Exercise |
Which lines below contain the word "unit"? Copy each of them.

Stored items:
Definition critical_kinds : list string :=
  ["mod_loading_error"; "memory_error"; "java_error"].

Definition severity_of (error_type : string) : string :=
  if bool_decide (error_type ∈ critical_kinds) then "critical" else "warning".

(** The body of the inner loop of [analyze_log_content]: one signature
    tried on one line. *)
Definition try_signature (env : Env) (line : string)
    (sig : string * regex) : M unit :=
  let '(error_type, pattern) := sig in
  if search pattern line then
    let mod_name := default "unknown" (mod_search line) in
    let severity := severity_of error_type in
    n <- tick ;;
    append_issue (dict [ ("type", error_type);
                         ("message", Text.strip line);
                         ("mod", mod_name);
                         ("severity", severity);
                         ("timestamp", isoformat env n) ])
  else ret tt.

(** The body of the outer loop of [analyze_log_content]: every signature
    is tried on the line, in table order. *)
Definition scan_line (env : Env) (line : string) : M unit :=
  for_each error_patterns (try_signature env line).

(** [MinecraftTester.analyze_log_content] *)
Definition analyze_log_content (env : Env) (content : string) : M unit :=
  let lines := Text.split_lines content in
  for_each lines (scan_line env).

(** The success loop of [monitor_logs]; the first pattern found returns. *)
Fixpoint check_success (patterns : list regex) (content : string) : M unit :=
  match patterns with
  | [] => ret tt
  | pattern :: rest =>
      if search pattern content then
        set_startup_successful ;;;
        print "✓ Log shows successful main menu load!"
      else check_success rest content
  end.

(** [self.log_file.exists()] *)
Definition log_exists (env : Env) : M bool :=
  match log_artifact env with
  | Absent => ret false
  | Inaccessible err => raise (OSError err)
  | Unreadable _ | Content _ => ret true
  end.

(** [open(self.log_file, 'r', errors='ignore')] followed by [f.read()]. *)
Definition read_log (env : Env) : M string :=
  match log_artifact env with
  | Content text => ret text
  | Unreadable err | Inaccessible err => raise (OSError err)
  | Absent => raise (OSError "No such file or directory")
  end.

Definition exn_text (e : exn) : string :=
  match e with
  | KeyError key => "'" +:+ key +:+ "'"
  | OSError msg => msg
  end.

(** [MinecraftTester.monitor_logs].  The test [exists()] stands before the
    [try]: what it raises leaves the method. *)
Definition monitor_logs (env : Env) : M unit :=
  print "Reading log file for startup issues..." ;;;
  t <- get_self ;;
  found <- log_exists env ;;
  if negb found then
    append_issue (dict [ ("type", "file_not_found");
                         ("message", "Log file not found: " +:+ log_file t);
                         ("severity", "critical") ])
  else
    try_except
      (content <- read_log env ;;
       analyze_log_content env content ;;;
       check_success success_patterns content)
      (fun e =>
         append_issue (dict [ ("type", "log_read_error");
                              ("message",
                               "Error reading log file: " +:+ exn_text e);
                              ("severity", "critical") ])).


(** ** The reporter *)

Definition nl : string := String Text.newline EmptyString.

(** The line printed for one issue in either block. *)
Definition issue_line (issue : Issue) : result string :=
  match getitem issue "type" with
  | Raise e => Raise e
  | Ok ty =>
      match getitem issue "message" with
      | Raise e => Raise e
      | Ok msg =>
          Ok ("  • " +:+ Text.to_upper ty +:+ ": " +:+ Text.take 100 msg
                +:+ "...")
      end
  end.

(** The body of the loop over [critical]. *)
Definition print_critical (issue : Issue) : M unit :=
  line <- lift (issue_line issue) ;;
  print line ;;;
  match issue !! "mod" with
  | Some m =>
      if bool_decide (m ≠ "unknown") then print ("    Related mod: " +:+ m)
      else ret tt
  | None => ret tt
  end.

(** The body of the loop over [warnings[:5]]. *)
Definition print_warning (issue : Issue) : M unit :=
  line <- lift (issue_line issue) ;;
  print line.

(** The [if warnings:] block of [generate_report]. *)
Definition print_warnings (warnings : list Issue) : M unit :=
  match warnings with
  | [] => ret tt
  | _ =>
      print (nl +:+ "WARNINGS (may cause issues):") ;;;
      for_each (take 5 warnings) print_warning ;;;
      if (5 <? length warnings)%nat then
        print ("  ... and " +:+ pretty (length warnings - 5)%nat
                 +:+ " more warnings")
      else ret tt
  end.

(** The [if critical:] block of [generate_report]. *)
Definition print_criticals (critical : list Issue) : M unit :=
  match critical with
  | [] => ret tt
  | _ =>
      print "CRITICAL ISSUES (prevent startup):" ;;;
      for_each critical print_critical
  end.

Response below |
    (sig : string * regex) : M unit :=
Definition scan_line (env : Env) (line : string) : M unit :=
Definition analyze_log_content (env : Env) (content : string) : M unit :=
Fixpoint check_success (patterns : list regex) (content : string) : M unit :=
Definition monitor_logs (env : Env) : M unit :=
Definition print_critical (issue : Issue) : M unit :=
Definition print_warning (issue : Issue) : M unit :=
Definition print_warnings (warnings : list Issue) : M unit :=
Definition print_criticals (critical : list Issue) : M unit :=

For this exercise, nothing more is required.